Media release
From: The University of SydneyResistance to synthetic antibiotics poses a critical global health challenge. Various European honeybee and other natural products have been proposed as novel therapeutic agents to address this problem. However, little has been known about the potential of Australian native bee honey as an antimicrobial agent.
A study led by Dr Kenya Fernandes from the University of Sydney has now demonstrated the remarkable antimicrobial properties of honey produced by three species of native Australian stingless bees: Tetragonula carbonaria, Tetragonula hockingsi, and Austroplebeia australis.
Commonly referred to as “sugarbag bees”, the honey from these species has historically served as a food source. It is also a traditional remedy for ailments like itchy skin and sores among Indigenous communities in Australia.
The new research reveals stingless bee honey possesses antimicrobial properties that remain effective even after heat treatment and long-term storage. These distinctive features set it apart from honey from honeybees, highlighting its potential as a sustainable, natural agent for combating drug-resistant infections.
The study has been published in Applied and Environmental Microbiology, published by the American Society for Microbiology.
Dr Fernandes said: “Given the growing medical challenge of antimicrobial resistance, our findings suggest stingless bee honey could complement, or provide a valuable alternative to, synthetic antibiotics.”
Unlike honey from the European honeybee (Apis mellifera), which often relies on hydrogen peroxide for its antimicrobial effects, the honey from Australian stingless bees exhibits high levels of both hydrogen peroxide and non-peroxide activity – making it robust and versatile as a potential therapeutic agent.
The research found when hydrogen peroxide was removed the honey displayed antimicrobial activity, suggesting this is intrinsic to the honey itself.

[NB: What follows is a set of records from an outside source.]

Lemma fair_silent g n r r' : silent r r' → fair_answers g n r r'.
Proof. intros Hs. exists []. split; [by apply answers_silent|]. by intros p ?%elem_of_nil. Qed.

Lemma fair_no_new g n r r' :
  answers (a_log g n) (commitIndex r') [] r r' → fair_answers g n r r'.
Proof. intros Ha. exists []. split; [done|]. by intros p ?%elem_of_nil. Qed.

Lemma simulated_node fv won g g' s n r r' ps :
  nodes s !! n = Some r → node_steps M n g g' → sim M fv won g' (after_step s n r' ps) →
  fair_answers g' n r r' → simulated g s (after_step s n r' ps).
Proof.
  intros Hr Hs Hsim Hf. exists fv, won, g'. split_and!; [by eapply node_steps_run|done|].
  intros m rm rm' Hm. simpl. rewrite lookup_insert_Some.
  intros [[<- <-]|[_ Hm']]; [by simplify_eq|]. simplify_eq. apply fair_silent, silent_refl.
Qed.

(** ** Events *)

Lemma sim_idle fv won g s n r ev out r' :
  sim M fv won g s → calm M s → calm M (after_step s n r' (calls n out r')) →
  nodes s !! n = Some r → idle_event ev → handle ev r = (out, r') →
  simulated g s (after_step s n r' (calls n out r')).
Proof.
  intros Hsim Hcalm Hcalm' Hr Hidle He. pose proof Hsim as [Hinv Hg Hko _ Hwon _ Hn _].
  pose proof (proj1 Hinv n r Hr) as Hni.
  destruct (local_step ev r) as (ch & Hid & Hes & Hch & Hcalls).
  { by intros cmd ch ->. }
  { by intros msg ->. }
  { apply (ni_plain _ _ _ _ Hni). }
  pose proof (idle_data ev r Hidle) as Hd. pose proof (silent_idle ev r Hidle) as Hsil.
  rewrite He in *. cbn [snd] in *.
  assert (Hloc : local_event ev) by (by destruct ev).
  destruct (sim_data_step M Hodd fv won g s n r r' ch (calls n out r'))
    as (fv' & won' & g' & Hs & H); try done.
  - by destruct Hch as [-> | ->].
  - intros c ->. by destruct Hch.
  - intros fv' won' Hg' _ _ p Hp. eapply packet_inv_grows; [exact Hg'|].
    by eapply calls_inv.
  - intros g' _ Hg' Hrel' Hl. eapply calls_packet_rel; try done.
    rewrite Hid. apply (ni_id _ _ _ _ Hni).
  - apply (simulated_node fv' won' g g' s n r); try done. by apply fair_silent.
Qed.

(** A step that leaves log, role and store. *)
Lemma sim_same_data fv won g s n r r' :
  sim M fv won g s → calm M s → calm M (after_step s n r' []) → nodes s !! n = Some r →
  same_role r r' → same_data r r' → same_progress r r' →
  ∃ fv' won' g', node_steps M n g g' ∧ sim M fv' won' g' (after_step s n r' []).
Proof.
  intros Hsim Hcalm Hcalm' Hr [Ri Rs Rt Rv Rvs Rc] Hd Hp. pose proof (si_net _ _ _ _ _ Hsim) as Hinv.
  apply (sim_data_step M Hodd fv won g s n r r' CNone []); try done.
  - by constructor.
  - intros c. rewrite Rc. by left.
  - apply ds_same; [done|done|]. by rewrite Rs, Rt.
  - by intros ? ? _ _ _ p ?%elem_of_nil.
  - by intros ? _ _ _ _ p ?%elem_of_nil.
Qed.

Dr Fernandes said: “Manuka honey from honeybees displays strong non-peroxide antimicrobial activity, which is one reason why its production has been a commercial success. However, that is largely reliant on the source of its nectar from specific myrtle plants (Leptospermum).
“In contrast, the persistent antimicrobial activity of heat-treated, non-peroxide honey from stingless Australian bees across diverse locations and nectar sources suggests there is something special about these bees, rather than just nectar, that plays a critical role here.”
Co-author Professor Dee Carter said: “We discovered the antimicrobial activity is consistent across all sugarbag samples tested, unlike honeybee honey, which can vary significantly based on seasonal changes and floral sources.”
The researchers hope this consistency could enhance the potential for commercial medical applications.
However, challenges remain concerning scalability. Each stingless beehive produces about half a litre of honey a year, presenting a challenge for large-scale production.
Co-author Dr Ros Gloag said: “While the yield is small, these hives require less maintenance than traditional beehives, allowing beekeepers to manage larger numbers. With proper incentives, such as commercial value for the honey, it's feasible to cultivate more hives, providing a pathway for commercial scalability.”
Encouragingly, native stingless bee honey last year gained approval from Food Standards Australia New Zealand, paving the way for national and international commercialisation. This regulatory support holds promise for the establishment of a niche market for high-value, small-quantity products.
The antimicrobial properties of stingless bee honey have garnered attention not only for their effectiveness but also for their potential stability over time. Furthermore, earlier studies have highlighted that microbes generally do not develop resistance to honey, unlike conventional antibiotics that often operate on a singular mechanism. This offers a compelling argument for incorporating stingless bee honey into therapeutic frameworks, the researchers say.
The research team aims to explore non-peroxide activity further to understand its sources and implications.
Dr Fernandes said: “While we have yet to test the honeys against drug-resistant bacteria specifically, the presence of multiple antimicrobial factors significantly reduces the likelihood of resistance developing.”
Dr Fernandes is an Australian Research Council DECRA Fellow in the School of Life and Environmental Sciences at the University of Sydney. She is also a member of the Sydney Infectious Diseases Institute and the Centre for Drug Discovery Innovation.